═══ Entries shown ═══

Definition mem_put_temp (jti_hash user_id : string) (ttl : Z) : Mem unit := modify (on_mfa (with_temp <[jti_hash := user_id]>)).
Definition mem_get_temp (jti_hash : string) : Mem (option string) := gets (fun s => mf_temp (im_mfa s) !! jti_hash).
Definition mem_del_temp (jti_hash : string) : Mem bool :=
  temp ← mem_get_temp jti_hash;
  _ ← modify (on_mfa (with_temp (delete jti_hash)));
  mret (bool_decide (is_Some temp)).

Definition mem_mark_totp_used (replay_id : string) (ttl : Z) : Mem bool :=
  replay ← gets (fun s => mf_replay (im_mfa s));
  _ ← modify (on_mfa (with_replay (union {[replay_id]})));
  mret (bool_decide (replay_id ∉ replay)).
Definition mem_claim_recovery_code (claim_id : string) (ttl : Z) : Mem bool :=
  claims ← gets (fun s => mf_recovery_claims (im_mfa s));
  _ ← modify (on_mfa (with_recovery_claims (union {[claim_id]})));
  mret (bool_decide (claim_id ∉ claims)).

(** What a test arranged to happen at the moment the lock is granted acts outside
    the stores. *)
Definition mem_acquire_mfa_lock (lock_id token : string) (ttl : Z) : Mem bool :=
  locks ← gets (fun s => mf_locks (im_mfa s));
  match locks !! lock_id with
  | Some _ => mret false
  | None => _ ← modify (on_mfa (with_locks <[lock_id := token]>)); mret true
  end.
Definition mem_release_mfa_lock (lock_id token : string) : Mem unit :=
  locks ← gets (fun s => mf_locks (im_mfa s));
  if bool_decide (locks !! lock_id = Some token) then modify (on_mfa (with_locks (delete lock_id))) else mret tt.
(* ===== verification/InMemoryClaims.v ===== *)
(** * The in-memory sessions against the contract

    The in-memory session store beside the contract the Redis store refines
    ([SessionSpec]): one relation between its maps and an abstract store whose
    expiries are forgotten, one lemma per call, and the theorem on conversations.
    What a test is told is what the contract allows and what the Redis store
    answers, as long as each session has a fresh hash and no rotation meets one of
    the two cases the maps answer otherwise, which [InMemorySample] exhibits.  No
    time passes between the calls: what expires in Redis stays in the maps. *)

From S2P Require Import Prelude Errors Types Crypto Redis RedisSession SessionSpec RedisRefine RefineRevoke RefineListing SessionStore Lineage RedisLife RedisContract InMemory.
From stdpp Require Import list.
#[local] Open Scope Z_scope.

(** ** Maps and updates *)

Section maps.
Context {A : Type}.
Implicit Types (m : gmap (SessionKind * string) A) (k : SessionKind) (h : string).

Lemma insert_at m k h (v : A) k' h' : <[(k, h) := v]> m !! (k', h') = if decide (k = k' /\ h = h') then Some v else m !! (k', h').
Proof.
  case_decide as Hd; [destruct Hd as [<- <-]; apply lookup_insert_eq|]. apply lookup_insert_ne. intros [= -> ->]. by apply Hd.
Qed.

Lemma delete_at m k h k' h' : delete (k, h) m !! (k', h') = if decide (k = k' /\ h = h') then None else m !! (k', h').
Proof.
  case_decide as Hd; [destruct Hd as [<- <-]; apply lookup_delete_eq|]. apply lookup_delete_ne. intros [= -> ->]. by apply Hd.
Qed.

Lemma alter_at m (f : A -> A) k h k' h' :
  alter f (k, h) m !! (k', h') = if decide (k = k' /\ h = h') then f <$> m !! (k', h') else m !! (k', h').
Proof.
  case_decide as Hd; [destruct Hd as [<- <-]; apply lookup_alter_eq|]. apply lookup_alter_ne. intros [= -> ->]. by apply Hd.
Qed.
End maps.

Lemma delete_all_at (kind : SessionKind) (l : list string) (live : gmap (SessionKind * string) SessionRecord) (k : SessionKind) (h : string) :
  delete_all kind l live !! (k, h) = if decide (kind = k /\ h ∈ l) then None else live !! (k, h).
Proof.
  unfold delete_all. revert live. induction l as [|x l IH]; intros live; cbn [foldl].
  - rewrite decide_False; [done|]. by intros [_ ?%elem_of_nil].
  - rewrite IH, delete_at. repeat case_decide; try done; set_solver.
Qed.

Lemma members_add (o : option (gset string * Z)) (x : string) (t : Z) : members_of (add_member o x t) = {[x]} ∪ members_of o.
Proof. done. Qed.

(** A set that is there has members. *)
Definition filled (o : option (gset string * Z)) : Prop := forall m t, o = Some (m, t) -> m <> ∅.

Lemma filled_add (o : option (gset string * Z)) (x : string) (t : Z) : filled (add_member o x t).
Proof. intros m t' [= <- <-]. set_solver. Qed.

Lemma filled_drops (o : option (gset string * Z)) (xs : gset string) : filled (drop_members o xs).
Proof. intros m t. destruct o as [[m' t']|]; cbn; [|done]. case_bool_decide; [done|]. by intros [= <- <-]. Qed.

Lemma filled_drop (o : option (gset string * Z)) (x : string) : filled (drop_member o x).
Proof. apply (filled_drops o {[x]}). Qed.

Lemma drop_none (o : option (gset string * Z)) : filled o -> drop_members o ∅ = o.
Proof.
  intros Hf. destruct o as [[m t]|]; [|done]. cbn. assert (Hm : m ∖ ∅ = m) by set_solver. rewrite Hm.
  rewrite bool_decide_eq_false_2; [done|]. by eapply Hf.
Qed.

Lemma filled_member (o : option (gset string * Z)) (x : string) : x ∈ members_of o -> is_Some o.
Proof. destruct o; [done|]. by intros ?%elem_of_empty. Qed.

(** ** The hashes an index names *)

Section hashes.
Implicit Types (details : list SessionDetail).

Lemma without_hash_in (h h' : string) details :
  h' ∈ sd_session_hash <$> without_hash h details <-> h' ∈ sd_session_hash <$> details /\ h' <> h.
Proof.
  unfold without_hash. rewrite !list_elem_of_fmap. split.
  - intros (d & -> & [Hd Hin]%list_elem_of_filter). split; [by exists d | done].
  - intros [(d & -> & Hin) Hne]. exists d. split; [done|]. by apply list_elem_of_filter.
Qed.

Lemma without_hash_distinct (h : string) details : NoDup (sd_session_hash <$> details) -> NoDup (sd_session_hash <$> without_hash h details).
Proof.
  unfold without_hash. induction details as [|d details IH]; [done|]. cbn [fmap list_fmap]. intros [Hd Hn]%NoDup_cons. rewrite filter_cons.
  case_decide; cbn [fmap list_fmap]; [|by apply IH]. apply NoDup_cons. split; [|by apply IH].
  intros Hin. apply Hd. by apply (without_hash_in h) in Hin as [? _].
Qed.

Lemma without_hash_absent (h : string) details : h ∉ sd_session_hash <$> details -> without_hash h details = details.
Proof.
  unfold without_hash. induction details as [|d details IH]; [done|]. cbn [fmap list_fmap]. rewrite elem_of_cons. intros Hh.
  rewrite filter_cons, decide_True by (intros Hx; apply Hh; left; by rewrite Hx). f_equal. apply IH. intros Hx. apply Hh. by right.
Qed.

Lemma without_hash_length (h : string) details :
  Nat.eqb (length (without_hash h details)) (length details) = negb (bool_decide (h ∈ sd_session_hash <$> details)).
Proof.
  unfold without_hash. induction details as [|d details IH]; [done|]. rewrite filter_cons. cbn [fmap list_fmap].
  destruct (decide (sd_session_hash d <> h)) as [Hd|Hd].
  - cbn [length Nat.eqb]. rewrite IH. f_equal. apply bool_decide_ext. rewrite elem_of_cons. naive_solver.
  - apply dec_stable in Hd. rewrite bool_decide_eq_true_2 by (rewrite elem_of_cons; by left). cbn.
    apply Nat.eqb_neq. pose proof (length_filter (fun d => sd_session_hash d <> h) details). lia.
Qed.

═══
═══ Entries shown ═══

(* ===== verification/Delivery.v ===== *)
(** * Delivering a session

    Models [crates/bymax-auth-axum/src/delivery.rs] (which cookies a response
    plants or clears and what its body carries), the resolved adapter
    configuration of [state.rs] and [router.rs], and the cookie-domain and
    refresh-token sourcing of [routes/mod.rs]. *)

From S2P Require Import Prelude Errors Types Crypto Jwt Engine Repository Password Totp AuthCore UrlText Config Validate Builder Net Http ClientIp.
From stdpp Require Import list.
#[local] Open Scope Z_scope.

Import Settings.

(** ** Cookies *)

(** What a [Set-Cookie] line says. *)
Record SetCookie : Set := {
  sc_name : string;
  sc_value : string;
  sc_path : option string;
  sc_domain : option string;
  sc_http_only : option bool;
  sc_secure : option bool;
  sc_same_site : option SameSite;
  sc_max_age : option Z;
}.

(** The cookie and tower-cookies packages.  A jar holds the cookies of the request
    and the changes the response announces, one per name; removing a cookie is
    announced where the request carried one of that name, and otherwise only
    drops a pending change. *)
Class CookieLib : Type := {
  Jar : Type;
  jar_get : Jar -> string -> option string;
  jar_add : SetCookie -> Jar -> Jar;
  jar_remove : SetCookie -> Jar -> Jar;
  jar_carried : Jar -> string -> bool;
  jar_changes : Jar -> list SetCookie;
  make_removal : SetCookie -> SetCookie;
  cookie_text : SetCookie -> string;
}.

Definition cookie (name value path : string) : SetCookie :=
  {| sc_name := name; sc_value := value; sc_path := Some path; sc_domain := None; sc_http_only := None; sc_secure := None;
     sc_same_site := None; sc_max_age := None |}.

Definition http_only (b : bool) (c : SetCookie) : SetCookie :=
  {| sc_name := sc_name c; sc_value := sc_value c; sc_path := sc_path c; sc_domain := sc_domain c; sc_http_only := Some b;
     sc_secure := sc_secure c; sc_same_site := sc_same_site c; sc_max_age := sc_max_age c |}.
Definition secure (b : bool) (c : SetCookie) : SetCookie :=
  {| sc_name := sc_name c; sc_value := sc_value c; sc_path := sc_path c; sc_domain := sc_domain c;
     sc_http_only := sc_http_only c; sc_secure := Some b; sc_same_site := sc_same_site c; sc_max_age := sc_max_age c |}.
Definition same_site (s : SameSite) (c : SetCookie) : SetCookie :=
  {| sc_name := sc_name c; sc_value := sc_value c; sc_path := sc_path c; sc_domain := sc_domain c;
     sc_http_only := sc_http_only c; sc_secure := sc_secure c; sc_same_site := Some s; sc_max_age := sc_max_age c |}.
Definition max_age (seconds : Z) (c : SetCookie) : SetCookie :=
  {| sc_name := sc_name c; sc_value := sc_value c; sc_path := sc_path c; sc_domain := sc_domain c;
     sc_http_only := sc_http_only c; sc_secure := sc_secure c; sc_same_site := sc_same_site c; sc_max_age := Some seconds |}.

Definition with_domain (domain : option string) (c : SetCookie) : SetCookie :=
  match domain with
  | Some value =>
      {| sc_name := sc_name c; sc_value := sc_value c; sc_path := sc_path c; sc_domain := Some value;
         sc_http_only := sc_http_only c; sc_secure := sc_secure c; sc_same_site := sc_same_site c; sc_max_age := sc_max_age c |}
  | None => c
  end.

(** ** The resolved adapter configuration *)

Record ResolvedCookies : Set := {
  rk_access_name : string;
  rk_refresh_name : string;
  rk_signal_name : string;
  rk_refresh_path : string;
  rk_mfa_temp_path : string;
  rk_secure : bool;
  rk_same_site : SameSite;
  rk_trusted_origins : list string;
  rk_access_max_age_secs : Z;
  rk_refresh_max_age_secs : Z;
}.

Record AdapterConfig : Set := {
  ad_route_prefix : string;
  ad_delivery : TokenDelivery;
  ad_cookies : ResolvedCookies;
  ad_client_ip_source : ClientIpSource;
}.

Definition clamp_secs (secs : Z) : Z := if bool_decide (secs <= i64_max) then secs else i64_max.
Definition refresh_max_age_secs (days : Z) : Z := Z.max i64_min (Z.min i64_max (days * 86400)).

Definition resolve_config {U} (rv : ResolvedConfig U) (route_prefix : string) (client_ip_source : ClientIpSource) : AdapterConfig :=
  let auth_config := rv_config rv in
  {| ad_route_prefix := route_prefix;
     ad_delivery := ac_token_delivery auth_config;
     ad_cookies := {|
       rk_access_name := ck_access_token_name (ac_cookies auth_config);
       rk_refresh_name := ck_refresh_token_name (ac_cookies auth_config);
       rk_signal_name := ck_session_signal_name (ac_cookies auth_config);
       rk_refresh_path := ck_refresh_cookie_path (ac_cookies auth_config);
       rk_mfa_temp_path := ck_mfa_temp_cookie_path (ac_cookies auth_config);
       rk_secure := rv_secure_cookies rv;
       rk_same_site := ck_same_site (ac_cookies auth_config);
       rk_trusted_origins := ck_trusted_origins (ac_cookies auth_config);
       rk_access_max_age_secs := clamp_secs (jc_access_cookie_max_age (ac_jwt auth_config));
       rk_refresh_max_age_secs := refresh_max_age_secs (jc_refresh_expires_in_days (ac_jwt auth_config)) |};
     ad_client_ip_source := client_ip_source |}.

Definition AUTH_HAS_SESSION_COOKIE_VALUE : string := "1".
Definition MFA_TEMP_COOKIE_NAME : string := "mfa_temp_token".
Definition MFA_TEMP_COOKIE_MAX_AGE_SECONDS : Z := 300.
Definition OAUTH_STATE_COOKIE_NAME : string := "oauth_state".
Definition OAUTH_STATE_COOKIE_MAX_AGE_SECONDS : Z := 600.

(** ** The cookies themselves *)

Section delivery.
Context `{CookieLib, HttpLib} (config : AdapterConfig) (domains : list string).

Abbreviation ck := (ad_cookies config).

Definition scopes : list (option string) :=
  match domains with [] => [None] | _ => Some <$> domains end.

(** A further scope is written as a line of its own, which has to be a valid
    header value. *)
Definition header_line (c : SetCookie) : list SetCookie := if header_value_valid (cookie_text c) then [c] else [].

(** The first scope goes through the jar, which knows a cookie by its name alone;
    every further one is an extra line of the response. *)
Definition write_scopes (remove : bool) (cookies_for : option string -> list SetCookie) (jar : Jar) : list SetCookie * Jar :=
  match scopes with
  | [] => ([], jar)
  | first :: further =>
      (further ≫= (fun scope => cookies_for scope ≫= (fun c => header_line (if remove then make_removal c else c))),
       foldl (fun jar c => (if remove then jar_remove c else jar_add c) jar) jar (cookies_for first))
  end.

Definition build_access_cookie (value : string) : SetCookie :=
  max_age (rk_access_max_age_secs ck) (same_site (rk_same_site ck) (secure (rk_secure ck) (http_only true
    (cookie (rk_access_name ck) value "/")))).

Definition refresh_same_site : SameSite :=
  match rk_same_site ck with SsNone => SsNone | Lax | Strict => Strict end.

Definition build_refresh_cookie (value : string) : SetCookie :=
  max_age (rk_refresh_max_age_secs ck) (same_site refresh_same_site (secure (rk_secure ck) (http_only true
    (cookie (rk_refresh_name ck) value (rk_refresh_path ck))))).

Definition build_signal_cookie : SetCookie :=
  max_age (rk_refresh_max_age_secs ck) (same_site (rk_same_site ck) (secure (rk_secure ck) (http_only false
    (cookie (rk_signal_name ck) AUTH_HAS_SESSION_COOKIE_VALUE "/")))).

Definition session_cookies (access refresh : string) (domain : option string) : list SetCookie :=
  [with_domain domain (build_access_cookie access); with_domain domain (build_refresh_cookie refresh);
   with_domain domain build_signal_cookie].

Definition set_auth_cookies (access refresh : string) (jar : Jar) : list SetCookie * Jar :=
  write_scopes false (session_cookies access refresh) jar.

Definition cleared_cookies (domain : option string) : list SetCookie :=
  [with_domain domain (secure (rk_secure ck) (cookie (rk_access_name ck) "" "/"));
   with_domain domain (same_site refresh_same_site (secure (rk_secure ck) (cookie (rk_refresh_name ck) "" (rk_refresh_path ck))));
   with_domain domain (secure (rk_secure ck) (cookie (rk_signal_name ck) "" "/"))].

═══

### Task to carry out
Copy every line from the records that holds the string "domains".

### Exercise result
Context `{CookieLib, HttpLib} (config : AdapterConfig) (domains : list string).
  match domains with [] => [None] | _ => Some <$> domains end.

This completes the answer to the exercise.